E non c’era da essere dei maghi neanche per vedere nel futuro di deputati oggi al governo, arruolati nella «nuova stagione» veltroniana. La stagione dei «ma anche», passato quel segretario, è rimasta nel dna del partito. E così Bersani continua a dire che vuole fare il candidato premier ma anche no, l’alleanza con Di Pietro ma anche no, quella con l’Udc e Sel e poi con i comunisti della Federazione. Ma anche no.
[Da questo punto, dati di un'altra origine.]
(** The write reported an error, or did not take all of the data:
    the loop ends, with an error. *)
Lemma copy_body_write_fails (dst dst' : W) (src src' : R) written data er nw ew
      h h1 h2 :
  returns hd (Read src copy_buf_size) h (src', data, er) h1 ->
  data <> [] ->
  returns hd (Write dst data) h1 (dst', nw, ew) h2 ->
  ew <> None \/ nw <> length data ->
  exists n e, returns hd (copy_body (dst, src, written)) h (inr (n, Some e)) h2.
Proof.
  intros Hr Hd Hw Hbad. unfold copy_body.
  cut (exists x, returns hd
             (bind (Read src copy_buf_size)
                (fun x =>
                   let '(src', data, er) := x in
                   let nr := length data in
                   if 0 <? nr then
                     bind (Write dst data)
                       (fun x =>
                          let '(dst', nw, ew) := x in
                          let '(nw, ew) :=
                            if nr <? nw
                            then (0, match ew with
                                     | None => Some errInvalidWrite
                                     | Some e => Some e
                                     end)
                            else (nw, ew) in
                          let written := written + nw in
                          match ew with
                          | Some e => Ret (inr (written, Some e))
                          | None =>
                              if negb (nr =? nw)
                              then Ret (inr (written, Some ErrShortWrite))
                              else
                                match er with
                                | Some e =>
                                    Ret (inr (written,
                                              if error_eqb e EOF then None else Some e))
                                | None => Ret (inl (dst', src', written))
                                end
                          end)
                   else
                     match er with
                     | Some e =>
                         Ret (inr (written, if error_eqb e EOF then None else Some e))
                     | None => Ret (inl (dst, src', written))
                     end))
             h ((fun p : nat * error => inr (fst p, Some (snd p))) x) h2).
  { intros [[n e] Hx]. exists n, e. exact Hx. }
  eapply returns_bind_ex; [exact Hr|]. cbv beta iota zeta.
  destruct data as [|b d]; [congruence|].
  change (0 <? length (b :: d)) with true. cbv iota.
  eapply returns_bind_ex; [exact Hw|]. cbv beta iota zeta.
  destruct (length (b :: d) <? nw) eqn:Hlt.
  - destruct ew as [e|];
      [exists (written + 0, e) | exists (written + 0, errInvalidWrite)];
      apply returns_Ret.
  - destruct ew as [e|]; [exists (written + nw, e); apply returns_Ret|].
    destruct Hbad as [Hb|Hb]; [congruence|].
    assert (Hne : (length (b :: d) =? nw) = false) by (apply Nat.eqb_neq; congruence).
    rewrite Hne. exists (written + nw, ErrShortWrite). apply returns_Ret.
Qed.

(** A goroutine whose loop ends in this turn closes the connection
    and returns. *)
Lemma goroutine_ends (dst : W) (src : R) (c : PipeConn NetConn) written
      h h1 h2 r e :
  returns hd (copy_body (dst, src, written)) h (inr r) h1 ->
  returns hd (Close c) h1 e h2 ->
  returns hd (goroutine_from dst src written c) h tt h2.
Proof.
  intros Hc Hk. unfold goroutine_from.
  eapply returns_bind.
  - eapply returns_Iter_exit; [exact Hc | apply returns_Ret].
  - cbv beta. eapply returns_bind; [exact Hk | apply returns_Ret].
Qed.

End Body.

End Handler.

(** The calls on the real connection and on a pipe reader, in a world. *)
Section World.

Context {C : Type} {CM : ConnModel C}.

Lemma NetConn_Read_returns (w : World C) cap x c' :
  conn_Read (conn w) cap = Done (x, c') ->
  returns exec (Read RealConn cap) w (RealConn, res_data x, res_err x)
          (after_conn (ConnRead cap) c' w).
Proof.
  intros H. eapply returns_Do; [|apply returns_Ret].
  simpl. now rewrite H.
Qed.

Lemma NetConn_Write_returns (w : World C) b x c' :
  conn_Write (conn w) b = Done (x, c') ->
  returns exec (Write RealConn b) w (RealConn, res_n x, res_err x)
          (after_conn (ConnWrite b) c' w).
Proof.
  intros H. eapply returns_Do; [|apply returns_Ret].
  simpl. now rewrite H.
Qed.

Lemma NetConn_Close_returns (c : PipeConn NetConn) (w : World C) x c' :
  conn_Close (conn w) = Done (x, c') ->
  returns exec (Close c) w (res_err x) (after_conn ConnClose c' w).
Proof.
  intros H. eapply returns_Do; [|apply returns_Ret].
  simpl. now rewrite H.
Qed.

Lemma PipeReader_Read_returns (w w' : World C) p cap x :
  exec (PipeRead p cap) w = Done (x, w') ->
  returns exec (Read (mkPipeReader p) cap) w (mkPipeReader p, res_data x, res_err x) w'.
Proof.
  intros H. eapply returns_Do; [exact H | apply returns_Ret].
Qed.

Lemma moved_twice (w : World C) (a b : Op) (c1 c2 : C) :
  after_conn b c2 (after_conn a c1 w) = moved [a; b] c2 w.
Proof. unfold after_conn, moved. simpl. now rewrite <- app_assoc. Qed.

End World.

End CopyFacts.

(** ** The goroutines of a transform *)

Module Goroutines.

Import IO Runtime Cipher Crypto Props Scenes RunFacts StreamFacts Roundtrip Guarded CopyFacts.

Local Opaque copy_buf_size.

(** What a transform makes after a successful builder: two pipes, the
    connection on them, and the two goroutines, the outgoing one
    first. *)
Lemma transform_worlds {C : Type} {CM : ConnModel C} (t : side) ed ed' (w : World C) :
  initCipherStream ed = Returns (None, ed') ->
  let n := length (pipes w) in
  let c := guarded (S n) n in
  transform t ed RealConn w
  = Returns ((Some c, None), ed',
             {| conn := conn w; pipes := pipes w ++ [new_pipe; new_pipe];
                tasks := tasks w ++
                  [outgoing_task t (outgoing t ed') n 0 c;
                   incoming_task t (incoming t ed') (S n) 0 c];
                log := log w |}).
Proof.
  intros H n c. destruct t; unfold transform, Ciphertext, Plaintext; rewrite H;
    unfold io_Pipe, go; cbn [conn pipes tasks log];
    rewrite length_app, <- !app_assoc; cbn [length app];
    rewrite Nat.add_1_r; reflexivity.
Qed.

(** A stream writer without a stream: the goroutine panics when the
    first data arrives. *)
Lemma no_stream_writer_panics {C : Type} {CM : ConnModel C}
      {W R : Type} {WW : Writer W} {RR : Reader R}
      (dst : W) (src : R) (c : PipeConn NetConn) (o : Op) (w1 w2 : World C)
      written x n :
  Read src copy_buf_size = Do o (fun x => Ret (src, res_data x, res_err x)) ->
  exec o w1 = Done (x, w2) ->
  res_data x <> [] -> 3 <= n ->
  run n exec (goroutine_from {| SW_S := None; SW_W := dst |} src written c) w1
  = Crashed nil_deref.
Proof.
  intros Hr Hx Hd Hn.
  destruct n as [|[|[|n]]]; try lia.
  unfold goroutine_from. cbn -[exec]. rewrite Hr.
  cbn -[exec]. rewrite Hx. cbn -[exec].
  destruct (res_data x); [congruence | reflexivity].
Qed.

(** A stream reader without a stream: the goroutine panics as soon as
    its first read comes back, whatever was read. *)
Lemma no_stream_reader_panics {C : Type} {CM : ConnModel C}
      {W R : Type} {WW : Writer W} {RR : Reader R}
      (dst : W) (src : R) (c : PipeConn NetConn) (o : Op) (w1 w2 : World C)
      written x n :
  Read src copy_buf_size = Do o (fun x => Ret (src, res_data x, res_err x)) ->
  exec o w1 = Done (x, w2) ->
  3 <= n ->
  run n exec (goroutine_from dst {| SR_S := None; SR_R := src |} written c) w1
  = Crashed nil_deref.
Proof.
  intros Hr Hx Hn.
  destruct n as [|[|[|n]]]; try lia.
  unfold goroutine_from, run. unfold step1 at 1. cbn [bind].
  unfold copy_body at 1. unfold Read at 1. unfold StreamReader_Reader.
  cbn [SR_R SR_S bind]. rewrite Hr.
  cbn -[exec]. rewrite Hx. reflexivity.
Qed.
(** The loop over [m, m + k): the first free port, after probing every
    port up to it in ascending order; or an error after probing them all. *)
Lemma scan_seqZ (k : nat) : forall (m : Z) (w : World),
  match scan (seqZ m (Z.of_nat k)) w with
  | (Ok p, w') =>
      (m <= p < m + Z.of_nat k)%Z /\ (p ∉ held w) /\
      (forall q, (m <= q < p)%Z -> q ∈ held w) /\
      attempts w' = attempts w ++ seqZ m (p - m + 1) /\
      held w' = held w /\ tasks w' = tasks w
  | (Err e, w') =>
      e = exhausted /\
      (forall q, (m <= q < m + Z.of_nat k)%Z -> q ∈ held w) /\
      attempts w' = attempts w ++ seqZ m (Z.of_nat k) /\
      held w' = held w /\ tasks w' = tasks w
  end.
Proof.
  induction k as [|k IH]; intros m w.
  - simpl. rewrite app_nil_r. repeat split; try done. intros q Hq. lia.
  - rewrite seqZ_cons by lia.
    replace (Z.pred (Z.of_nat (S k))) with (Z.of_nat k) by lia.
    cbn [scan]. destruct (decide (m ∈ held w)) as [Hin|Hout].
    + rewrite (bind_held _ _ Hin).
      specialize (IH (Z.succ m) (mkWorld (held w) (attempts w ++ [m]) (tasks w))).
      destruct (scan _ _) as [[p|e] w']; simpl in IH.
      * destruct IH as (Hp & Hfree & Hbefore & Hlog & Hheld & Htasks).
        repeat split; try done; try lia.
        -- intros q Hq. destruct (decide (q = m)) as [->|Hne]; [done|].
           apply Hbefore. lia.
        -- rewrite Hlog, <- app_assoc. f_equal.
           rewrite (seqZ_cons m) by lia. simpl. do 2 f_equal. lia.
      * destruct IH as (He & Hall & Hlog & Hheld & Htasks).
        repeat split; try done.
        -- intros q Hq. destruct (decide (q = m)) as [->|Hne]; [done|].
           apply Hall. lia.
        -- rewrite Hlog, <- app_assoc. done.
    + rewrite (bind_free _ _ Hout).
      repeat split; try done; try lia.
      * replace (m - m + 1)%Z with 1%Z by lia. done.
      * apply probe_releases, Hout.
Qed.

(** The outcome of the search over the fixed range. *)
Lemma find_available_port_outcome (w : World) :
  match find_available_port w with
  | (Ok p, w') =>
      (9500 <= p <= 9599)%Z /\ (p ∉ held w) /\
      (forall q, (9500 <= q < p)%Z -> q ∈ held w) /\
      attempts w' = attempts w ++ seqZ 9500 (p - 9500 + 1) /\
      held w' = held w /\ tasks w' = tasks w
  | (Err e, w') =>
      e = exhausted /\
      (forall q, (9500 <= q <= 9599)%Z -> q ∈ held w) /\
      attempts w' = attempts w ++ seqZ 9500 100 /\
      held w' = held w /\ tasks w' = tasks w
  end.
Proof.
  unfold find_available_port, range, PORT_MIN, PORT_END.
  pose proof (scan_seqZ 100 9500 w) as H.
  change (Z.of_nat 100) with 100%Z in H.
  change (9600 - 9500)%Z with 100%Z.
  destruct (scan (seqZ 9500 100) w) as [[p|e] w'].
  - destruct H as (Hp & Hfree & Hbefore & Hlog & Hheld & Htasks).
    repeat split; try done; lia.
  - destruct H as (He & Hall & Hlog & Hheld & Htasks).
    repeat split; try done. intros q Hq. apply Hall. lia.
Qed.

(** C4. [find_available_port] probes 9500, 9501, ... in ascending order and
    returns the first port that can be bound: a returned port lies in
    [9500, 9599], was free, and every smaller port of the range was probed
    before it and found in use. When every port of the range is in use the
    result is the exhausted-range error, after a probe of each port, and no
    port is returned. Either way the probes leave no port held. *)
Theorem find_available_port_first_free (w : World) :
  (exists p w',
      find_available_port w = (Ok p, w') /\
      (9500 <= p <= 9599)%Z /\ (p ∉ held w) /\
      (forall q, (9500 <= q < p)%Z -> q ∈ held w) /\
      attempts w' = attempts w ++ seqZ 9500 (p - 9500 + 1) /\
      held w' = held w)
  \/
  (exists w',
      find_available_port w = (Err "No available ports in range 9500-9599", w') /\
      (forall q, (9500 <= q <= 9599)%Z -> q ∈ held w) /\
      attempts w' = attempts w ++ seqZ 9500 100 /\
      held w' = held w).
Proof.
  pose proof (find_available_port_outcome w) as H.
  destruct (find_available_port w) as [[p|e] w'].
  - left. exists p, w'. destruct H as (Hp & Hfree & Hbefore & Hlog & Hheld & _).
    repeat split; try done; lia.
  - right. exists w'. destruct H as (-> & Hall & Hlog & Hheld & _).
    repeat split; done.
Qed.

(** The error is returned exactly when the whole range is in use. *)
Lemma find_available_port_exhausted (w : World) :
  (forall q, (9500 <= q <= 9599)%Z -> q ∈ held w) <->
  fst (find_available_port w) = Err exhausted.
Proof.
  pose proof (find_available_port_outcome w) as H.
  destruct (find_available_port w) as [[p|e] w']; simpl.
  - destruct H as (Hp & Hfree & _). split; [|done].
    intros Hall. destruct Hfree. apply Hall. lia.
  - destruct H as (-> & Hall & _). done.
Qed.

End PortAllocatorFacts.
(** ** The wiring pass *)

Lemma wire_ref_spec (st : Store) (h : Heap) e r (self : loc) :
  st !! Entry.Id e = Some self →
  (∀ k a, st !! k = Some a → a < length h) →
  ∃ h', wire_ref st h e r = Some h' ∧ length h' = length h ∧
    (∀ a, ident <$> h' !! a = ident <$> h !! a) ∧
    (∀ a, deps h' a = deps h a ++
            if decide (a = self) then option_list (st !! DirectReference.Id r) else []) ∧
    (∀ a, dents h' a = dents h a ++
            if decide (st !! DirectReference.Id r = Some a) then [self] else []).
Proof.
  intros Hself Hbound. unfold wire_ref.
  destruct (st !! DirectReference.Id r) as [target|] eqn:Htarget.
  - rewrite Hself. simpl.
    destruct (AddDependency_spec h self target) as (h1 & -> & Hlen1 & Hid1 & Hd1 & Ht1);
      [by eapply Hbound|]. simpl.
    destruct (AddDependent_spec h1 target self) as (h2 & -> & Hlen2 & Hid2 & Hd2 & Ht2);
      [rewrite Hlen1; by eapply Hbound|].
    exists h2. split; [done|]. split; [congruence|].
    repeat split; intros a.
    + by rewrite Hid2, Hid1.
    + by rewrite Hd2, Hd1.
    + rewrite Ht2, Ht1. f_equal.
      destruct (decide (a = target)) as [->|Hne].
      * by rewrite decide_True.
      * rewrite decide_False; [done|congruence].
  - exists h. split; [done|]. split; [done|].
    repeat split; intros a.
    + simpl. by destruct (decide (a = self)); rewrite app_nil_r.
    + by rewrite decide_False, app_nil_r.
Qed.

Lemma wire_refs_spec (st : Store) (h : Heap) e refs (self : loc) :
  st !! Entry.Id e = Some self →
  (∀ k a, st !! k = Some a → a < length h) →
  ∃ h', wire_refs st h e refs = Some h' ∧ length h' = length h ∧
    (∀ a, ident <$> h' !! a = ident <$> h !! a) ∧
    (∀ a, deps h' a = deps h a ++
            if decide (a = self)
            then omap (λ r, st !! DirectReference.Id r) refs else []) ∧
    (∀ a, dents h' a = dents h a ++
            flat_map (λ r, if decide (st !! DirectReference.Id r = Some a)
                           then [self] else []) refs).
Proof.
  intros Hself. revert h. induction refs as [|r refs IH]; intros h Hbound.
  - exists h. split; [done|]. split; [done|].
    repeat split; intros a; simpl.
    + by destruct (decide (a = self)); rewrite app_nil_r.
    + by rewrite app_nil_r.
  - destruct (wire_ref_spec st h e r self Hself Hbound)
      as (h1 & Hw & Hlen1 & Hid1 & Hd1 & Ht1).
    destruct (IH h1) as (h2 & Hw2 & Hlen2 & Hid2 & Hd2 & Ht2);
      [by rewrite Hlen1|].
    exists h2. simpl. rewrite Hw. simpl. split; [done|]. split; [congruence|].
    repeat split; intros a.
    + by rewrite Hid2, Hid1.
    + rewrite Hd2, Hd1, <- app_assoc. f_equal.
      destruct (decide (a = self)); [|done].
      by destruct (st !! DirectReference.Id r).
    + by rewrite Ht2, Ht1, <- app_assoc.
Qed.
(** * wmr development middleware: transform pipeline, cache and watcher

    A shallow embedding of [src/wmr-middleware.js]: the in-memory
    [WRITE_CACHE], the file watcher's [change] handler with its debounced
    notification, the request handler with its transform dispatch, the
    [TRANSFORMS] pipelines and [writeCacheFile].

    Conventions.
    - JavaScript strings are modelled by [string]; every regular expression
      of the source only inspects ASCII characters.
    - [WRITE_CACHE] (a JS [Map]) is a [gmap string string].
    - Code that can throw lives in a state-and-exception monad [M]; every
      call to a collaborator outside the file (the file system, the plugin
      container, [transformImports], the response object, the callbacks) is
      recorded in the [log] of the state, in program order.
    - The collaborators are the fields of the class [Collaborators].
    - A request runs to completion: what other requests do at its [await]s
      is not modelled.  The one promise nobody awaits, the tail of
      [writeCacheFile], is kept in [background] and run by [settle].
    - A file-system operation is recorded, and acts on the [world], when
      its promise settles. *)

From stdpp Require Import gmap strings list fin_maps.
From Stdlib Require Import Ascii String DecimalString ZArith Lia.

(* ================================================================== *)
(** ** Strings *)

Module Str.

(** [String.prototype.endsWith]. *)
Fixpoint endsWith (s t : string) : bool :=
  String.eqb s t ||
  match s with
  | EmptyString => false
  | String _ s' => endsWith s' t
  end.

(** [String.prototype.startsWith]. *)
Definition startsWith (s t : string) : bool := String.prefix t s.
«È chiaro che è Davide contro Golia, ma stavolta può partire la fiondata», ha detto ieri Bersani. Farà  anche simpatia, questo segretario Pd universalmente considerato «una brava persona». Come nel Pci si diceva «bravo compagno» di uno onesto ma inadeguato. Eppure l’immagine che ha usato per descrivere il suo partito, la sua parte politica, e in fondo anche se stesso, la dice lunga. Rappresentarsi come un antieroe (certo, che poi vince) può essere beneaugurante. Ma se il più grande partito del centrosinistra, che ambisce a «organizzare il campo democratico» si percepisce come un ragazzino armato di fionda di fronte al gigante ormai senza freni, bisogna chiedersi perché si è disarmato. Proprio a Milano e Napoli, dove aveva bisogno delle sue migliori cartucce.